● Problem to solve:
If a line includes "exact", copy it out of the entries.

Top of Dataset

(** Three registered textures: "tex2" is in slot 2, with handle 3. *)
Lemma FindTextureSlot_sound_run :
  inv (Demo.scene_of None 3) /\
  FindTextureSlot Z Demo.mat4 (Demo.scene_of None 3) "tex2" = Ok 2 /\
  exists e, first_registered Z Demo.mat4 (Demo.scene_of None 3) "tex2" 2 e /\
            FindTextureID Z Demo.mat4 (Demo.scene_of None 3) "tex2"
            = Ok (int_of_GLuint (TEXTURE_INFO.ID e)).
Proof.
  assert (Hinv : inv (Demo.scene_of None 3)) by (apply Demo_registry_inv; lia).
  split; [exact Hinv |]. split; [reflexivity |].
  destruct (FindTextureSlot_sound Z Demo.mat4 Demo.MAX_TEXTURES (Demo.scene_of None 3)
              "tex2" Hinv) as (slot & Hslot & _ & Hfound).
  assert (Hs : slot = 2) by (cbv in Hslot; congruence). subst slot.
  destruct Hfound as (e & Hfirst & _ & Hid); [discriminate |].
  exists e. split; [exact Hfirst | exact Hid].
Defined.

(** A seventeenth texture on a full registry survives the clean-up. *)
Lemma overflow_texture_outlives_registry_run :
  inv (scene (Demo.world_of None 16)) /\
  m_loadedTextures (scene (Demo.world_of None 16)) = Z.pos Demo.MAX_TEXTURES /\
  exists w' w'',
    create "textures/leaf.png" "leaf" (Demo.world_of None 16) = Ok (true, w') /\
    DestroyGLTextures Z Demo.mat4 w' = Ok w'' /\
    m_loadedTextures (scene w'') = 0 /\
    17 ∈ live Z Demo.mat4 w''.
Proof.
  assert (Hinv : inv (scene (Demo.world_of None 16))) by (apply Demo_world_inv; lia).
  split; [exact Hinv |]. split; [reflexivity |].
  assert (Hfresh : Demo.glGenName (gl_textures (gl (Demo.world_of None 16)))
                   ∉ live Z Demo.mat4 (Demo.world_of None 16))
    by (apply not_elem_of_dom; reflexivity).
  assert (Hlive : forall e,
             e ∈ registered Z Demo.mat4 (scene (Demo.world_of None 16)) ->
             TEXTURE_INFO.ID e ∈ live Z Demo.mat4 (Demo.world_of None 16)).
  { intros e He. apply list_elem_of_lookup in He. destruct He as [i Hi].
    repeat (destruct i as [| i];
            [injection Hi as <-; apply elem_of_dom; eexists; reflexivity |]).
    destruct i; discriminate Hi. }
  destruct (overflow_texture_outlives_registry Z Demo.mat4 Demo.MAX_TEXTURES
              Demo.stbi_load Demo.glGenName "textures/leaf.png" "leaf"
              (Demo.world_of None 16) (Demo.image 4) Hinv eq_refl eq_refl
              (or_intror eq_refl) Hfresh Hlive)
    as (w' & w'' & Hrun & Hdel & Hcount & Hin & _).
  exists w', w''. split; [exact Hrun |]. split; [exact Hdel |].
  split; [exact Hcount | exact Hin].
Defined.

Bottom of Dataset

● Solution to this task:
  split; [exact Hinv |]. split; [reflexivity |].
  exists e. split; [exact Hfirst | exact Hid].
  split; [exact Hinv |]. split; [reflexivity |].
  exists w', w''. split; [exact Hrun |]. split; [exact Hdel |].
  split; [exact Hcount | exact Hin].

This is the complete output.